Dois dias atrás, a OpenAI lançou o ChatGPT , um novo modelo de linguagem que é uma versão aprimorada do GPT-3 e, possivelmente, nos dá uma espiada no que o GPT-4 será capaz quando for lançado no início do próximo (como rumores). Com o ChatGPT é possível ter uma conversa real com o modelo, referindo-se a pontos anteriores da conversa.

Eu queria experimentar se poderia usar este modelo como um programador par que pudesse dar algumas instruções e ele produzisse o código para mim. Eu ainda verificaria esses trechos de código, é claro, mas pelo menos não precisarei mais escrevê-los do zero.

Portanto, neste post do blog, descrevo como usei o ChatGPT para criar um aplicativo simples de análise de sentimento do zero. O aplicativo deve ser executado em uma instância do EC2 e utilizar um modelo NLP de última geração do Hugging Face Model Hub. Os resultados foram surpreendentes

Isenção de responsabilidade total - tive que tentar refinar os prompts algumas vezes para obter os resultados que desejava. Dito isto, geralmente são necessários apenas pequenos refinamentos para obter os resultados desejados. Meus prompts e o código gerado pelo modelo podem ser encontrados neste repositório do GitHub .

Por que isso é importante?

Você está brincando certo?

Vamos começar

Ok, vamos começar! Vamos primeiro verificar se o ChatGPT está disposto a ajudar:

imagem do autor

Ok, este é um começo promissor Vamos aos detalhes, conforme pedido de nosso companheiro!

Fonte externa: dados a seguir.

(** * AI caption creator: the browser client and its request/response contract

    The development follows [src/frontend/app.js].  JavaScript strings are
    sequences of UTF-16 code units; the page state (the [selectedImage]
    variable, element properties, timers, pending file reads) is threaded
    explicitly through a small state-and-exception monad; what the page does
    to the outside (requests, toasts, clipboard writes) is recorded in a
    trace; the server the page talks to is an arbitrary function from
    requests to outcomes.  An [async] function is followed from its call to
    its completion against the server's answer.

    The platform functions the script calls are embedded as far as the
    script uses them: [trim], [startsWith], [JSON.stringify], [JSON.parse],
    the serialisation of a text node and the parsing of [textarea] markup.

    The backend is not among the sources; its contract (module [Backend])
    is written from the specification.

    Definitions come first, properties after them. *)

From Stdlib Require Import List NArith ZArith Bool String Ascii Lia.
From Stdlib Require DecimalString.
Import ListNotations.

Set Implicit Arguments.
Set Warnings "-register-all,-abstract-large-number".


Local Open Scope N_scope.

(** ** JavaScript strings *)

(** A code unit is a number below 65536; nothing below depends on the
    bound. *)
Definition code_unit := N.
Definition jsstring := list code_unit.

(** An ASCII literal of the source, one code unit per character. *)
Definition lit (s : string) : jsstring :=
  List.map N_of_ascii (list_ascii_of_string s).

(** [s.length] *)
Definition strlen (s : jsstring) : nat := List.length s.

(** [a === b] on strings *)
Fixpoint jsstring_eqb (a b : jsstring) : bool :=
  match a, b with
  | [], [] => true
  | c :: a', d :: b' => (c =? d) && jsstring_eqb a' b'
  | _, _ => false
  end.

(** [s.startsWith(p)] *)
Fixpoint startsWith (p s : jsstring) : bool :=
  match p with
  | [] => true
  | c :: p' =>
    match s with
    | [] => false
    | d :: s' => (c =? d) && startsWith p' s'
    end
  end.

(** WhiteSpace and LineTerminator code units, the ones [trim] strips. *)
Definition is_white_space (c : code_unit) : bool :=
  ((9 <=? c) && (c <=? 13)) || (c =? 32) || (c =? 160) || (c =? 5760)
  || ((8192 <=? c) && (c <=? 8202)) || (c =? 8232) || (c =? 8233)
  || (c =? 8239) || (c =? 8287) || (c =? 12288) || (c =? 65279).

Fixpoint trimStart (s : jsstring) : jsstring :=
  match s with
  | [] => []
  | c :: s' => if is_white_space c then trimStart s' else s
  end.

Definition trimEnd (s : jsstring) : jsstring := rev (trimStart (rev s)).

(** [s.trim()] *)
Definition trim (s : jsstring) : jsstring := trimEnd (trimStart s).

(** ** The pieces of the HTML standard the script runs through

    [escapeHtml] writes its argument into a [div] as text and reads the
    markup back: the [innerHTML] getter runs the fragment serialisation
    algorithm on a text node ("Serialising HTML fragments", escaping a
    string outside attribute mode).

    [copyToClipboard] writes markup into a [textarea] and reads its value
    back.  The [innerHTML] setter runs the fragment parsing algorithm with
    a [textarea] as context: the input stream is preprocessed by
    normalising newlines, the tokenizer starts in its RCDATA state, and no
    end tag is appropriate, so only character references and U+0000 are
    treated specially.  The [value] getter returns the API value: the text
    content with newlines normalised. *)

Module Html.

Definition NUL : code_unit := 0.
Definition LF : code_unit := 10.
Definition CR : code_unit := 13.
Definition AMP : code_unit := 38.
Definition APOS : code_unit := 39.
Definition LT : code_unit := 60.
Definition GT : code_unit := 62.
Definition NBSP : code_unit := 160.
Definition REPLACEMENT : code_unit := 65533.

(** Serialising a text node: "escaping a string" outside attribute mode. *)
Definition escape_unit (c : code_unit) : jsstring :=
  if c =? AMP then lit "&amp;"
  else if c =? NBSP then lit "&nbsp;"
  else if c =? LT then lit "&lt;"
  else if c =? GT then lit "&gt;"
  else [c].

Criando um modelo do CloudFormation para a instância do EC2

Queremos executar este aplicativo em uma instância EC2, mas não queremos clicar no console AWS para criar esta instância EC2. Portanto, nossa primeira tarefa para o ChatGPT é criar um modelo do CloudFormation que configure a instância do EC2:

imagem do autor

As instruções são bastante específicas (eu mesmo tive que procurar o ID da AMI, por exemplo), mas ainda assim fiquei bastante surpreso por ter saído com um modelo de CF quase perfeito. Observe que o ChatGPT também coloca alguns avisos no final do código:

imagem do autor

Todo o código produzido pelo ChatGPT:

Observe que a instância do EC2 na verdade não recebe o nome que especificamos no prompt. Mas ok, vamos viver com isso por enquanto. Outro “bug” neste modelo é que o ambiente Pytorch pré-instalado na AMI é chamado de “pytorch” e não “pytorch_36”. Vamos corrigir isso substituindo o nome do ambiente.

Agora, como realmente executamos isso? Vamos perguntar ao ChatGPT:

imagem do autor

Ok, a execução desta linha iniciou a criação da pilha usando o modelo CF. Após alguns minutos, vemos que a instância do EC2 está funcionando. Observe que o modelo criou um grupo de segurança e a instância do EC2 usou esse grupo de segurança conforme especificado:

imagem do autor

Vamos também fazer o SSH na instância do EC2 para ver se os pacotes de que precisamos estão instalados:

imagem do autor

Parece que está tudo configurado para o aplicativo Streamlit

Aplicação Streamlit

Agora precisamos de um aplicativo que rode no Streamlit e que analise o sentimento do texto. Para minha surpresa, isso foi ainda mais fácil do que eu esperava:

imagem do autor
imagem do autor

Mais uma vez, bom aviso no final.

O código inteiro:

Isso realmente parece bom para mim, vamos tentar executá-lo sem modificações. Copie e cole este código em um arquivo no EC2 chamado “app.py”. Mas como executamos os aplicativos Streamlit novamente? Vamos perguntar ao nosso “colega”:

imagem do autor

Já temos o Streamlit instalado, então vamos em frente e execute “streamlit run app.py”:

imagem do autor

Parece tudo de bom!

Testando o aplicativo

Agora chega a hora da verdade. Conectamos o URL streamlit exposto e vemos se o aplicativo é executado.

imagem do autor

Uau, o ChatGPT acabou de criar um aplicativo de sentimento de texto inteiro apenas com nossas instruções

Conclusão

Estou muito sem palavras. Isso tem sido muito divertido e as possibilidades são infinitas. Tentarei experimentar mais com este modelo daqui para frente e também adoraria saber o que você construiu com ele. Por favor, comente abaixo!